Это же все так просто.
«Революция» – вот что сейчас я хотел бы услышать.
4
Утром стало ясно, что все не так просто, как показалось ночью.
День начался как обычно.
Лыч выпалил: подъем! – и сыны полетели вниз, бросились к табуретам с одеждой, будто и не спали, а всю ночь, взведенные, как спринтеры перед стартом, ждали зычного выстрела. И лишь один замешкался и тут же поплатился: Лыч шагнул к его койке, и вместе с матрасом он оказался на полу; встал и вытаращился на Лыча.
– Что лупишься?! Сказано: подъем.
Оглушенный падением сын вместо того, чтобы забросить на койку матрас и кинуться к одежде, продолжал стоять и ошалело таращиться.
– Ну вот тебе и на! – сказал кто-то весело.
Длинное костистое лицо Лыча слегка побледнело.
– Ты что? – сквозь зубы проговорил он, сжимая кулаки. – Не понимаешь?
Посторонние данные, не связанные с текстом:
(* ===== verification/Base64.v ===== *)
(** [encoding/base64]'s [RawURLEncoding]: the URL-safe alphabet without padding. As in Go, decoding skips
    line breaks and ignores the unused bits of the last character. *)
From S2P Require Import Prelude GoLib.

Local Open Scope Z_scope.

(** [A]-[Z], [a]-[z], [0]-[9], [-], [_]. *)
Definition base64_char (n : Z) : Ascii.ascii :=
  byte_of_code (if n <? 26 then 65 + n else if n <? 52 then 71 + n else if n <? 62 then n - 4
                else if n =? 62 then 45 else 95).

Definition base64_value (c : Ascii.ascii) : option Z :=
  let n := byte_code c in
  if (65 <=? n) && (n <=? 90) then Some (n - 65)
  else if (97 <=? n) && (n <=? 122) then Some (n - 71)
  else if (48 <=? n) && (n <=? 57) then Some (n + 4)
  else if n =? 45 then Some 62
  else if n =? 95 then Some 63
  else None.

Fixpoint EncodeToString (s : string) : string :=
  match s with
  | String a (String b (String c rest)) =>
      let '(a, b, c) := (byte_code a, byte_code b, byte_code c) in
      String (base64_char (a / 4)) (String (base64_char (a mod 4 * 16 + b / 16))
        (String (base64_char (b mod 16 * 4 + c / 64)) (String (base64_char (c mod 64)) (EncodeToString rest))))
  | String a (String b EmptyString) =>
      let '(a, b) := (byte_code a, byte_code b) in
      String (base64_char (a / 4)) (String (base64_char (a mod 4 * 16 + b / 16))
        (String (base64_char (b mod 16 * 4)) ""))
  | String a EmptyString =>
      let a := byte_code a in
      String (base64_char (a / 4)) (String (base64_char (a mod 4 * 16)) "")
  | EmptyString => ""
  end.

Fixpoint decode_groups (s : string) : option string :=
  match s with
  | EmptyString => Some ""
  | String _ EmptyString => None
  | String a (String b EmptyString) =>
      a ← base64_value a; b ← base64_value b;
      Some (String (byte_of_code (a * 4 + b / 16)) "")
  | String a (String b (String c EmptyString)) =>
      a ← base64_value a; b ← base64_value b; c ← base64_value c;
      Some (String (byte_of_code (a * 4 + b / 16)) (String (byte_of_code (b mod 16 * 16 + c / 4)) ""))
  | String a (String b (String c (String d rest))) =>
      a ← base64_value a; b ← base64_value b; c ← base64_value c; d ← base64_value d;
      tail ← decode_groups rest;
      Some (String (byte_of_code (a * 4 + b / 16)) (String (byte_of_code (b mod 16 * 16 + c / 4))
        (String (byte_of_code (c mod 4 * 64 + d)) tail)))
  end.

Fixpoint without_breaks (s : string) : string :=
  match s with
  | EmptyString => ""
  | String c rest =>
      if (byte_code c =? 10) || (byte_code c =? 13) then without_breaks rest else String c (without_breaks rest)
  end.

Definition DecodeString (s : string) : option string := decode_groups (without_breaks s).

Definition base64_char_ok (n : Z) : bool :=
  bool_decide (base64_value (base64_char n) = Some n) &&
  negb (byte_code (base64_char n) =? 10) && negb (byte_code (base64_char n) =? 13).
Lemma base64_chars_ok : forallb base64_char_ok (map Z.of_nat (seq 0 64)) = true.
Proof. vm_compute. reflexivity. Qed.

Lemma base64_char_spec n : 0 ≤ n < 64 →
  base64_value (base64_char n) = Some n ∧ (byte_code (base64_char n) =? 10) = false ∧
  (byte_code (base64_char n) =? 13) = false.
Proof.
  intros Hn. pose proof (proj1 (forallb_forall _ _) base64_chars_ok n) as Hok.
  rewrite in_map_iff in Hok. specialize (Hok ltac:(exists (Z.to_nat n); rewrite in_seq; lia)).
  apply andb_true_iff in Hok as [[Hv H10]%andb_true_iff H13]. apply bool_decide_eq_true in Hv.
  by apply negb_true_iff in H10, H13.
Qed.

Lemma without_breaks_char n s : 0 ≤ n < 64 →
  without_breaks (String (base64_char n) s) = String (base64_char n) (without_breaks s).
Proof. intros (_ & H10 & H13)%base64_char_spec. cbn [without_breaks]. by rewrite H10, H13. Qed.

Lemma base64_value_char n : 0 ≤ n < 64 → base64_value (base64_char n) = Some n.
Proof. by intros []%base64_char_spec. Qed.

(** ** The bits of three bytes, in groups of six *)

Section Bits.
Variables a b c : Z.
Hypotheses (Ha : 0 ≤ a < 256) (Hb : 0 ≤ b < 256) (Hc : 0 ≤ c < 256).

Lemma split_div x y n : 0 ≤ y < n → (x * n + y) / n = x.
Proof. intros Hy. rewrite Z.div_add_l, (Z.div_small y) by lia. lia. Qed.
Lemma split_mod x y n : 0 ≤ y < n → (x * n + y) mod n = y.
Proof. intros Hy. rewrite Z.add_comm, Z.mod_add, Z.mod_small; lia. Qed.

Lemma sextet1 : 0 ≤ a / 4 < 64.
Proof. split; [apply Z.div_pos; lia | apply Z.div_lt_upper_bound; lia]. Qed.
Lemma high_b : 0 ≤ b / 16 < 16.
Proof. split; [apply Z.div_pos; lia | apply Z.div_lt_upper_bound; lia]. Qed.
Lemma high_c : 0 ≤ c / 64 < 4.
Proof. split; [apply Z.div_pos; lia | apply Z.div_lt_upper_bound; lia]. Qed.
Lemma sextet2 : 0 ≤ a mod 4 * 16 + b / 16 < 64.
Proof. pose proof (Z.mod_pos_bound a 4). pose proof high_b. lia. Qed.
Lemma sextet3 : 0 ≤ b mod 16 * 4 + c / 64 < 64.
Proof. pose proof (Z.mod_pos_bound b 16). pose proof high_c. lia. Qed.
Lemma sextet4 : 0 ≤ c mod 64 < 64.
Proof. by apply Z.mod_pos_bound. Qed.

Lemma octet1 : a / 4 * 4 + (a mod 4 * 16 + b / 16) / 16 = a.
Proof. rewrite split_div by apply high_b. pose proof (Z.div_mod a 4). lia. Qed.
Lemma octet2 : (a mod 4 * 16 + b / 16) mod 16 * 16 + (b mod 16 * 4 + c / 64) / 4 = b.
Proof. rewrite split_mod, split_div by (apply high_b || apply high_c). pose proof (Z.div_mod b 16). lia. Qed.
Lemma octet3 : (b mod 16 * 4 + c / 64) mod 4 * 64 + c mod 64 = c.
Proof. rewrite split_mod by apply high_c. pose proof (Z.div_mod c 64). lia. Qed.
End Bits.

(** What was encoded decodes to itself. *)
Lemma DecodeString_EncodeToString s : DecodeString (EncodeToString s) = Some s.
Proof.
  unfold DecodeString. remember (String.length s) as n eqn:Hn. revert s Hn.
  induction (lt_wf n) as [n _ IH]. intros s ->.
  destruct s as [|a [|b [|c rest]]]; [done| | |]; cbn [EncodeToString]; pose proof (byte_code_range a) as Ha;
    try pose proof (byte_code_range b) as Hb; try pose proof (byte_code_range c) as Hc.
  - pose proof (sextet1 _ Ha). pose proof (sextet2 (byte_code a) 0 ltac:(lia)) as H2.
    pose proof (octet1 (byte_code a) 0 ltac:(lia)) as O1. change (0 / 16) with 0 in H2, O1.
    rewrite Z.add_0_r in H2, O1. rewrite !without_breaks_char by done. cbn [without_breaks decode_groups].
    rewrite !base64_value_char by done. cbn [mbind option_bind]. by rewrite O1, byte_code_inj.
  - pose proof (sextet1 _ Ha). pose proof (sextet2 (byte_code a) _ Hb).
    pose proof (sextet3 (byte_code b) 0 ltac:(lia)) as H3. pose proof (octet1 (byte_code a) _ Hb) as O1.
    pose proof (octet2 (byte_code a) (byte_code b) 0 Hb ltac:(lia)) as O2.
    change (0 / 64) with 0 in H3, O2. rewrite Z.add_0_r in H3, O2. rewrite !without_breaks_char by done.
    cbn [without_breaks decode_groups]. rewrite !base64_value_char by done. cbn [mbind option_bind].
    by rewrite O1, O2, !byte_code_inj.
  - pose proof (sextet1 _ Ha). pose proof (sextet2 (byte_code a) _ Hb). pose proof (sextet3 (byte_code b) _ Hc).
    pose proof (sextet4 (byte_code c)). rewrite !without_breaks_char by done. cbn [decode_groups].
    rewrite !base64_value_char by done. cbn [mbind option_bind].
    rewrite (IH (String.length rest)); [|cbn; lia | done]. cbn [mbind option_bind].
    by rewrite octet1, octet2, octet3, !byte_code_inj.
Qed.
Lemma expire_findings_after now s k :
  ms_findings (expireExceptionsLocked now s) !! k =
    (λ f, default f (reopens now (λ _, true) s f)) <$> ms_findings s !! k.
Proof.
  unfold expireExceptionsLocked. rewrite reopen_loop_all.
  set (s1 := foldl (expire_exception now) s (range (ms_exceptions s))).
  assert (ms_findings s1 = ms_findings s) as Hf by apply expire_loop_findings.
  rewrite reopen_loop_lookup, Hf. destruct (ms_findings s !! k) as [f|]; cbn; [|done]. do 2 f_equal.
  assert (hasActiveExceptionLocked now s1 f = hasActiveExceptionLocked now s f) as Heq.
  { apply eq_true_iff_eq. rewrite !hasActive_covered. subst s1. rewrite expire_loop_exceptions.
    apply covered_after. }
  unfold reopens. by rewrite Heq.
Qed.

(** C14. After [expireExceptionsLocked], which every listing and the dashboard run first: no
    exception was added or dropped, those that were active and have lapsed are expired and every other
    one is as it was, so that an exception still active has not expired; a finding is suppressed only while
    some active exception covers it; a finding no exception covers any more is open again; and no other
    finding was added, dropped or changed. *)
Theorem exceptions_enforced (now : Time) (s : MemoryStore) :
  let s' := expireExceptionsLocked now s in
  (∀ k, ms_exceptions s' !! k = match ms_exceptions s !! k with
     | Some e => Some (if (exception_Status e == "active") && (exception_ExpiresAt e <=? now)
                       then e <| exception_Status := "expired" |> <| exception_UpdatedAt := now |> else e)
     | None => None
     end) ∧
  (∀ k e, ms_exceptions s' !! k = Some e → exception_Status e = "active" → now < exception_ExpiresAt e) ∧
  (∀ k f, ms_findings s' !! k = Some f → finding_Status f = FindingSuppressed →
    covered now (ms_exceptions s') f) ∧
  (∀ k f, ms_findings s !! k = Some f →
    (finding_Status f = FindingSuppressed ∧ ¬ covered now (ms_exceptions s) f ∧
     ms_findings s' !! k = Some (reopened now f)) ∨
    ((finding_Status f ≠ FindingSuppressed ∨ covered now (ms_exceptions s) f) ∧ ms_findings s' !! k = Some f)) ∧
  (∀ k, ms_findings s !! k = None → ms_findings s' !! k = None).
Proof.
  cbv zeta.
  assert (∀ k f, ms_findings s !! k = Some f → ms_findings (expireExceptionsLocked now s) !! k = Some
      (if (finding_Status f == FindingSuppressed) && negb (hasActiveExceptionLocked now s f)
       then reopened now f else f)) as Hall.
  { intros k f Hk. rewrite expire_findings_after, Hk. unfold reopens. cbn. by destruct (_ && _). }
  split_and!.
  - intros k. rewrite expire_exceptions_after, lookup_fmap. destruct (ms_exceptions s !! k) as [e|]; [|done].
    cbn. unfold exception_after, After. by rewrite Z.leb_antisym.
  - intros k e Hk Hact. rewrite expire_exceptions_after, lookup_fmap_Some in Hk.
    destruct Hk as (e0 & <- & Hk). unfold exception_after in *.
    destruct (_ && _) eqn:E; [discriminate Hact|]. rewrite Hact in E. cbn in E. by split_guards.
  - intros k f' Hk Hsup. assert (is_Some (ms_findings s !! k)) as [f Hf].
    { rewrite expire_findings_after in Hk. by destruct (ms_findings s !! k). }
    rewrite (Hall _ _ Hf) in Hk. rewrite expire_exceptions_after, covered_after, <- hasActive_covered.
    destruct (_ && _) eqn:E in Hk; injection Hk as <-; [discriminate Hsup|].
    rewrite Hsup in E. cbn in E. by split_guards.
  - intros k f Hk. rewrite (Hall _ _ Hk), <- hasActive_covered.
    destruct (String.eqb_spec (finding_Status f) FindingSuppressed), (hasActiveExceptionLocked now s f); cbn; auto.
  - intros k Hk. by rewrite expire_findings_after, Hk.
Qed.

End Exceptions.

(** * Listings *)

Section Listings.
Context `{RangeOrder}.

Lemma elem_of_filter_bool {A} (p : A → bool) l x : x ∈ List.filter p l ↔ x ∈ l ∧ p x = true.
Proof. rewrite !list_elem_of_In. apply filter_In. Qed.

#[export] Instance finding_less_order : StrictWeakOrder finding_less.
Proof.
  split; unfold finding_less, After.
  - intros x y. repeat (case_match; split_guards); rewrite ?Z.ltb_lt, ?Z.ltb_ge; lia.
  - intros x y z. repeat (case_match; split_guards); rewrite ?Z.ltb_lt, ?Z.ltb_ge; lia.
Qed.

(** [ListFindings] answers, once per stored finding, exactly the findings that pass the filter after
    expired exceptions are lifted, in decreasing risk, the most recently updated first among equals. *)
Theorem ListFindings_spec (now : Time) (filter : FindingFilter) (s : MemoryStore) :
  ∃ findings,
    ListFindings Background now filter s = (Ok findings, expireExceptionsLocked now s) ∧
    (∀ f, f ∈ findings ↔
      (∃ k, ms_findings (expireExceptionsLocked now s) !! k = Some f) ∧ matches_filter filter f = true) ∧
    (store_inv s → NoDup (map finding_ID findings)) ∧
    StronglySorted (λ x y, finding_RiskScore y < finding_RiskScore x ∨
      (finding_RiskScore x = finding_RiskScore y ∧ finding_UpdatedAt y ≤ finding_UpdatedAt x)) findings.
Proof.
  set (s' := expireExceptionsLocked now s). eexists. split_and!.
  - unfold ListFindings. rewrite run_bind_check, run_bind_modify, run_bind_get, run_ret. done.
  - intros f. by rewrite elem_of_sort_slice, elem_of_filter_bool, elem_of_range_snd.
  - intros Hinv. rewrite sort_slice_perm. fold s'.
    assert (NoDup (map finding_ID (range (ms_findings s')).*2)) as Hnd.
    { assert (map finding_ID (range (ms_findings s')).*2 = (range (ms_findings s')).*1) as ->;
        [|apply NoDup_range].
      rewrite map_map. apply map_ext_in. intros [k f] Hin%list_elem_of_In%elem_of_range.
      by apply (inv_findings _ (inv_expire_exceptions now s Hinv)). }
    revert Hnd. generalize (range (ms_findings s')).*2 as l.
    induction l as [|f l IH]; cbn; [by constructor|].
    intros [Hnot Hnd]%NoDup_cons. destruct (matches_filter filter f); [|by apply IH].
    cbn. constructor; [|by apply IH].
    intros (g & Hg & [Hin _]%elem_of_filter_bool)%list_elem_of_fmap. apply Hnot, list_elem_of_fmap. eauto.
  - eapply StronglySorted_weaken; [|apply sort_slice_sorted; apply _].
    intros x y. unfold not_after, finding_less, After. case_match; split_guards; rewrite ?Z.ltb_ge; lia.
Qed.

#[export] Instance audit_less_order : StrictWeakOrder audit_less.
Proof.
  split; unfold audit_less, After, Equal.
  - intros x y. repeat (case_match; split_guards); rewrite ?Z.ltb_lt, ?Z.ltb_ge; try lia.
    intros Hlt. apply ltb_ge. by right.
  - intros x y z. repeat (case_match; split_guards); rewrite ?Z.ltb_ge; try lia.
    rewrite !ltb_ge. intros [Hxy|Hxy] [Hyz|Hyz]; rewrite ?Hxy, ?Hyz in *; auto.
    right. by eapply ltb_trans.
Qed.
(* ===== verification/Oidc.v ===== *)
(** Verification of OpenID Connect tokens, [services/api/internal/auth/oidc.go]: the cache of the issuer's
    signing keys, the signature and the claims of a token, and the principal derived from them.

    The properties: whoever is accepted presented a token signed with a key the issuer published, addressed to this
    client and in force, and has exactly the roles and scopes its claims list.

    [Verify], [refreshKeys] and [NewOIDCVerifier] are programs over events: the clock, the keys the verifier keeps behind its
    lock, HTTP requests. Checking an RSA or ECDSA signature is the library's and a field of a class. *)
From Stdlib Require Import SpecFloat.
From S2P Require Import Prelude GoLib GoDuration Sha256 Json Base64 Interaction Principal GoUrl.

Local Open Scope Z_scope.

(** * Strings *)

Definition TrimRight (s cutset : string) : string := trim_right (in_cutset cutset) s.
Definition dot : Ascii.ascii := byte_of_code 46.
Definition colon : Ascii.ascii := byte_of_code 58.

(** The bytes of a digest as a string. *)
Definition string_of_bytes (bs : list Z) : string := String.string_of_list_ascii (map byte_of_code bs).

(** The big-endian number of [new(big.Int).SetBytes]. *)
Definition SetBytes (s : string) : Z := word_of_bytes (bytes_of s).

(** * Keys *)

Inductive PublicKey := RSAKey (modulus exponent : Z) | ECKey (x y : Z).

(** The checks of [crypto/rsa.VerifyPKCS1v15] with SHA-256 and of [crypto/ecdsa.Verify] on P-256. *)
Class SignatureLibrary := {
  rsa_Verify : Z → Z → string → string → bool;
  ecdsa_Verify : Z → Z → string → Z → Z → bool
}.

Definition p256 : Z := 2 ^ 256 - 2 ^ 224 + 2 ^ 192 + 2 ^ 96 - 1.
Definition p256_b : Z := 0x5ac635d8aa3a93e7b3ebbd55769886bc651d06b0cc53b0f63bce3c3e27d2604b.
Definition IsOnCurve (x y : Z) : bool :=
  (0 <=? x) && (x <? p256) && (0 <=? y) && (y <? p256) && (y * y mod p256 =? (x * x * x - 3 * x + p256_b) mod p256).

Example p256_base_point : IsOnCurve
  0x6b17d1f2e12c4247f8bce6e563a440f277037d812deb33a0f4a13945d898c296
  0x4fe342e2fe1a7f9b8ee7eb4a7c0f9e162bce33576b315ececbb6406837bf51f5 = true.
Proof. vm_compute. reflexivity. Qed.

Record jsonWebKey := mkJsonWebKey {
  jwk_KeyID : string; jwk_Use : string; jwk_Type : string; jwk_N : string; jwk_E : string;
  jwk_Curve : string; jwk_X : string; jwk_Y : string
}.
#[export] Instance eta_jsonWebKey : Eta jsonWebKey :=
  λ r, mkJsonWebKey (jwk_KeyID r) (jwk_Use r) (jwk_Type r) (jwk_N r) (jwk_E r) (jwk_Curve r) (jwk_X r) (jwk_Y r).
Lemma reconcileOne_checked h run : run ∈ seen h → checked h (reconcileOne m run) (λ _ _, True).
Proof.
  intros Hrun. unfold reconcileOne. repeat chaos_step; split_guards; try done.
  - apply expire_step; [seen_run | by left | done].
  - apply reconcile_requested_checked; [seen_run | done].
  - apply reconcile_running_checked; [seen_run | done].
  - apply reconcile_cleanup_checked; [seen_run | done].
  - apply reconcile_abort_checked; [seen_run | done].
  - apply reconcile_verifying_checked; [seen_run | done].
Qed.

(** Reconciling and reading the run again. *)
Lemma reconcile_and_get h run id :
  run ∈ seen h → checked h (reconcileOne m run;; call (RepoGet id)) (λ _ _, True).
Proof.
  intros Hrun. eapply safe_then_spec; [by apply reconcileOne_checked|]. intros h' _ _.
  by apply safe_last_call.
Qed.

Lemma Execute_checked h id actor : checked h (Execute m id actor) (λ _ _, True).
Proof.
  unfold Execute. repeat chaos_step. split_guards.
  eapply safe_then_spec; [apply refuse_expired_checked; [seen_run | by right]|]. cbv beta. intros h1 _ Hh1.
  repeat chaos_step. eapply safe_then_save; [seen_run | | not_end |].
  - split; [by split | done | | | done].
    + cbn. by match goal with E : chaos_Status _ = _ |- _ => rewrite E end.
    + left. split; [done|]. split; [done|]. intros Hx. discriminate Hx.
  - intros h2 run' Hh2 Hrun' _. by apply reconcile_and_get.
Qed.

Lemma Abort_checked h id actor reason : checked h (Abort m id actor reason) (λ _ _, True).
Proof.
  unfold Abort. repeat chaos_step; split_alternatives.
  - eapply safe_save_last; [seen_run | plain | not_end].
  - eapply safe_save_last; [seen_run | plain | not_end].
  - match goal with H : abortable _ = true |- _ => unfold abortable in H; each_in H end; try done.
    all: eapply safe_then_save; [seen_run | plain | not_end |]; intros h2 run' Hh2 Hrun' _;
      by apply reconcile_and_get.
Qed.

Lemma Get_checked h id : checked h (Get m id) (λ _ _, True).
Proof.
  unfold Get. repeat chaos_step; [|done]. apply reconcile_and_get. seen_run.
Qed.

Lemma List_checked h : checked h List (λ _ _, True).
Proof. by apply safe_last_call. Qed.

Lemma reconcile_runs_checked h runs :
  (∀ run, run ∈ runs → run ∈ seen h) → checked h (reconcile_runs m runs) (λ _ _, True).
Proof.
  revert h. induction runs as [|run rest IH]; intros h Hruns; cbn [reconcile_runs]; [done|].
  assert (∀ h', suffix h h' → checked h' (reconcile_runs m rest) (λ _ _, True)) as Hrest.
  { intros h' Hh'. apply IH. intros run' Hin. eapply seen_later; [exact Hh'|]. apply Hruns. by right. }
  chaos_step; [by apply Hrest|]. eapply safe_then_attempt; [apply safe_grows, reconcileOne_checked, Hruns; by left|].
  cbv beta. intros h' r [Hh' _]. repeat case_match; try (by apply Hrest); done.
Qed.

Lemma reconcileAll_checked h : checked h (reconcileAll m) (λ _ _, True).
Proof.
  unfold reconcileAll. apply safe_then_attempt_call. intros h1 Hh1. split; [done|]. intros x _.
  destruct x as [runs|]; [|done]. apply reconcile_runs_checked. intros run Hrun.
  unfold seen. cbn. by apply elem_of_app; left.
Qed.

End Handlers.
И сын наконец очнулся, склонился, вцепился в матрас, поднял и положил его на место, схватил штаны и начал надевать их.
– Сынки припухают и борзеют на глазах.
– Их бы в разведроту или в пехоту на пару деньков для стажировки.
– Да, там всё делают бегом. А наши шевелятся еле-еле.
– Может, нам самим летать пчелками, мужики?
– Я полетаю!.. В хвост!.. в гриву!.. и – наизнанку!
Сыны все слышали и хмурились.
Ни во время кросса, ни во время физзарядки, мытья полов и завтрака нельзя было поговорить об этом.
После завтрака возле умывальников, где они, как всегда, чистили жирную посуду, не было наполеонов, но рядом мыли свою посуду чижи, и Черепаха молчал. И лишь после ухода последнего чижа он начал.
Они старательно терли глиной и песком алюминиевые крышки и ложки и молча слушали, бросали на него быстрые взгляды и смотрели по сторонам…
Когда он закончил, Мухобой сказал:
– Ну да, вон их сколько.
– Чижи не в счет, – заметил Черепаха.
– Это еще неизвестно, – возразили ему.
– На словах все гладко… Наверняка уже кто-то когда-то пробовал, не тебе первому это в голову пришло, а что толку.
Дверь туалета хлопнула, из него вышел и направился к умывальникам один из фазанов, и все умолкли. Он нашел на трубе обмылок, повернул вентиль крана и принялся неторопливо и тщательно мыть руки. Вымыв руки, стройный и плечистый фазан с серебристым ежиком волос вытерся носовым платком и, уходя, сказал, что платок надо простирнуть. Платок остался на трубе.
– Ну, кто будет стирать? – спросил Черепаха.
Все молчали, чистили ложки и крышки.
– Это платок Енохова, – напомнил Черепаха. Мухобой вздохнул:
– Ладно.
– Понимаешь, в чем дело, – торопливо заговорил сброшенный на подъеме с кровати, – дело не в том, что их больше.
– Всего на шесть человек, – заметил хмурый чернявый парень.
– Это, Городота, если не считать этих, – тут же возразил ему Мухобой, имея в виду чижей.
– Да не в этом дело, – сказал сброшенный с койки.
– Эти скорей за нас подпишутся, им тоже несладко, – перебил его чернявый Городота.
– Да-а, гляди-ка.
– Не в этом дело.
– Ну в чем?
– В том, что: да, хорошо бы сразу делаться дедом, но так не бывает, надо сначала в сынах походить. Ведь они все такими же были, то же самое делали.